Provider route	Model / voice	Status	First audio	Total	Audio duration	Cost	Format
Cloudflare Workers AI REST	`@cf/deepgram/aura-2-en` / `luna`	200	344 ms	4065 ms	10.2 s	$0.00438 estimated	Requested PCM 16 kHz; header said `audio/mpeg`
Cloudflare Workers AI REST	`@cf/deepgram/aura-1` / `luna`	200	345 ms	463 ms	8.057 s	$0.00219 estimated	Requested PCM 16 kHz; header said `audio/mpeg`
CF AI Gateway -> OpenRouter	`google/gemini-3.1-flash-tts-preview` / `Kore`	200	1108 ms	4080 ms	5.48 s	Gateway route did not return OpenRouter cost metadata	`audio/pcm;rate=24000;channels=1`
OpenRouter direct	`google/gemini-3.1-flash-tts-preview` / `Kore`	200	1625 ms	3915 ms	7.92 s	$0.003991 measured	`audio/pcm;rate=24000;channels=1`
OpenRouter direct	`hexgrad/kokoro-82m` / `af_heart`	200	1273 ms	1922 ms	10.223 s	$0.00009052 measured	`audio/mpeg`
OpenRouter direct	`microsoft/mai-voice-2` / `en-US-Harper:MAI-Voice-2`	200	1631 ms	2311 ms	10.56 s	$0.003212 measured	`audio/mpeg`
OpenRouter direct	`mistralai/voxtral-mini-tts-2603` / `nova`	404	391 ms to error	392 ms	n/a	n/a	Provider returned 404

Intelligibility Proxy

Each successful audio sample was converted to 16 kHz mono MP3 and transcribed with Cloudflare Workers AI @cf/deepgram/nova-3. This is not a replacement for human voice-quality review, but it catches missing or garbled spoken content.

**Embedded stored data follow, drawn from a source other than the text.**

(** Modelled from the spec: the entries [build] reads of the dict
    [incident_attachment_info] returns, for times of type [datetime]. *)
Record AttachmentInfo (datetime : Type) : Type := mkAttachmentInfo {
  data_text : string;
  data_ts : datetime;
  data_status : string;
  data_title_link : string;
  data_title : string
}.
Arguments mkAttachmentInfo {datetime}.
Arguments data_text {datetime}.
Arguments data_ts {datetime}.
Arguments data_status {datetime}.
Arguments data_title_link {datetime}.
Arguments data_title {datetime}.

(** What the module imports and inherits, taken as given: times, floats,
    incidents and their statuses, the feature flags, the helpers of
    [BlockSlackMessageBuilder] with the blocks and the body they build, the
    two colour tables, and [incident_attachment_info]. *)
Class Imports : Type := {
  datetime : Type;
  float : Type;
  Incident : Type;
  IncidentStatus : Type;
  IncidentStatus_eq_dec :: EqDecision IncidentStatus;
  CLOSED : IncidentStatus;
  SlackBlock : Type;
  SlackBody : Type;
  (** ["{:.0f}".format(timestamp.timestamp())] *)
  format_timestamp_0f : datetime → string;
  (** [str.title()] *)
  title : string → string;
  escape_slack_text : string → string;
  features_has : string → Organization.t → bool;
  incident_organization : Incident → Organization.t;
  get_markdown_block : string → SlackBlock;
  get_image_block : string → string → SlackBlock;
  _build_blocks : list SlackBlock → string → option string → SlackBody;
  LEVEL_TO_COLOR : gmap string string;
  INCIDENT_COLOR_MAPPING : gmap string string;
  incident_attachment_info :
    Incident → IncidentStatus → option float → option string → string →
    AttachmentInfo datetime
}.

Section builder.
Context {imports : Imports}.

(** [get_started_at] *)
Definition get_started_at (timestamp : datetime) : string :=
  "<!date^" +:+ format_timestamp_0f timestamp
  +:+ "^Started: " +:+ "{date_pretty}" +:+ " at " +:+ "{time}"
  +:+ " | Sentry Incident>".

(** [SlackIncidentsMessageBuilder], the attributes [__init__] stores. *)
Record SlackIncidentsMessageBuilder : Type := mkBuilder {
  action : AlertRuleTriggerAction;
  incident : Incident;
  new_status : IncidentStatus;
  metric_value : option float;
  chart_url : option string;
  notification_uuid : option string
}.

(** The attachment data [build] starts from. *)
Definition data (self : SlackIncidentsMessageBuilder) : AttachmentInfo datetime :=
  incident_attachment_info (incident self) (new_status self)
    (metric_value self) (notification_uuid self) "metric_alert_slack".

(** [incident_text], as it stands when the first block is made. *)
Definition incident_text (self : SlackIncidentsMessageBuilder) : string :=
  let alert_rule := alert_rule (alert_rule_trigger (action self)) in
  let incident_text :=
    data_text (data self) +:+ LF +:+ get_started_at (data_ts (data self)) in
  if features_has "organizations:anomaly-detection-alerts"
       (incident_organization (incident self))
  then incident_text +:+ LF +:+ "Threshold: " +:+ title (detection_type alert_rule)
  else incident_text.

(** The condition under which the notes block is appended. *)
Definition shows_notes (self : SlackIncidentsMessageBuilder) : bool :=
  let alert_rule := alert_rule (alert_rule_trigger (action self)) in
  truthy (description alert_rule)
  && features_has "organizations:slack-metric-alert-description"
       (incident_organization (incident self))
  && negb (bool_decide (new_status self = CLOSED)).

(** [color] *)
Definition color (self : SlackIncidentsMessageBuilder) : option string :=
  LEVEL_TO_COLOR !! default "" (INCIDENT_COLOR_MAPPING !! data_status (data self)).

(** [fallback_text] *)
Definition fallback_text (self : SlackIncidentsMessageBuilder) : string :=
  "<" +:+ data_title_link (data self) +:+ "|*"
  +:+ escape_slack_text (data_title (data self)) +:+ "*>".

(** [SlackIncidentsMessageBuilder.build] *)
Definition build (self : SlackIncidentsMessageBuilder) : SlackBody :=
  let alert_rule := alert_rule (alert_rule_trigger (action self)) in
  let blocks := [get_markdown_block (incident_text self)] in
  let blocks :=
    if shows_notes self
    then blocks ++ [get_markdown_block
                      ("*Notes*: " +:+ default "" (description alert_rule))]
    else blocks in
  let blocks :=
    match chart_url self with
    | Some url =>
        if bool_decide (url ≠ "")
        then blocks ++ [get_image_block url "Metric Alert Chart"]
        else blocks
    | None => blocks
    end in
  _build_blocks blocks (fallback_text self) (color self).

End builder.
End SlackIncidents.
(** * smart-media-organizer: a shallow embedding of the scanning, retry,
      rate-limiting and atomic-transfer code, with its specification settled

    Sources embedded here:
      - [utils/rate_limiter.py]  (module [RateLimiter])
      - [utils/retry.py]         (module [Retry])
      - [core/scanner.py], [models/config.py], the extension predicates of
        [utils/file_ops.py]      (module [Scanner])
      - [utils/file_ops.py]      (module [FileOps])

    Conventions.
      - Python [float] and [int] quantities of the limiters (tokens, rates,
        clock readings, delays) are exact rationals [Q]; only order,
        [min]/[max] and field arithmetic are used by the code.  Where the
        retry delays leave the range of the float format and Python raises,
        the model raises too (see [Retry.float_pow]).
      - [time.time()] is an input of every operation that reads the clock.
      - A Python exception is a value of a result type; state changes made
        before the exception was raised persist. *)

From stdpp Require Import gmap strings list fin_maps.
From Stdlib Require Import QArith Qminmax Qabs Qpower Lqa ZArith Lia Ascii String.
From Stdlib Require Import Permutation Sorted.

Local Open Scope Z_scope.

(* ===================================================================== *)
(** * Rational arithmetic helpers (Python [<], [<=], [min], [max])        *)
(* ===================================================================== *)

Definition Qlt_bool (x y : Q) : bool := negb (Qle_bool y x).

(* ===================================================================== *)
(** * utils/rate_limiter.py                                               *)
(* ===================================================================== *)

Module RateLimiter.

(** What a call on a limiter produces: it returns, it raises
    [RateLimitExceeded(retry_after)], or it raises one of the built-in errors
    the arithmetic and indexing of the code can raise. *)
Inductive outcome : Type :=
| Granted
| RateLimitExceeded (retry_after : Q)
| ZeroDivisionError
| IndexError.

(** What an [acquire_wait] call did: how it ended ([Granted], or the error
    that left its loop), the clock reading of its last [acquire], the sleeps
    it asked for in order, and the limiter it leaves. *)
Record waited (S : Type) : Type := mk_waited {
  ended : outcome;
  ended_at : Q;
  naps : list Q;
  limiter : S
}.
Arguments mk_waited {S}.
Arguments ended {S}.
Arguments ended_at {S}.
Arguments naps {S}.
Arguments limiter {S}.

(** ** class TokenBucketRateLimiter *)
Module TokenBucket.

Sample	STT status	STT latency	Word-error proxy	Transcript
Cloudflare Aura-2	200	572 ms	0.077	take a read aloud quality sample this is a strategy memo excerpt the decision is whether to enter a new market now or wait for stronger evidence
Cloudflare Aura-1	200	340 ms	0.077	tachy read aloud quality sample this is a strategy memo search the decision is whether to enter a new market now or wait for stronger evidence
CF AIG -> OpenRouter Gemini TTS	200	264 ms	0.423	the decision is whether to enter a new market now or wait for stronger evidence
OpenRouter Gemini TTS Direct	200	292 ms	0.308	the strategy memo excerpt the decision is whether to enter a new market now or wait for stronger evidence
OpenRouter Kokoro	200	300 ms	0.115	teddy red allowed quality sample this is a strategy memo excerpt the decision is whether to enter a new market now or wait for stronger evidence
OpenRouter MAI-Voice-2	200	429 ms	0.038	peggy read aloud quality sample this is a strategy memo excerpt the decision is whether to enter a new market now or wait for stronger evidence

Implementation Decision

Recommended next implementation

Build a Tegy-authenticated WebSocket that fetches the stored assistant message server-side, streams provider audio, and feeds a Web Audio PCM player. Start with Cloudflare Aura-2 as primary. Keep OpenRouter Gemini TTS as a PCM alternate only after resolving the observed clipped opening / text-omission behavior. Do not keep browser speechSynthesis as the normal product path.

Use Tegy-managed R2 caching if replay cost matters. Cloudflare AI Gateway successfully logged OpenRouter TTS, but identical binary TTS cache probes stayed MISS.

Sources

Measurements file: assets/measurements.json. Generated locally on 2026-06-29. Audio samples are real provider outputs, not mock audio.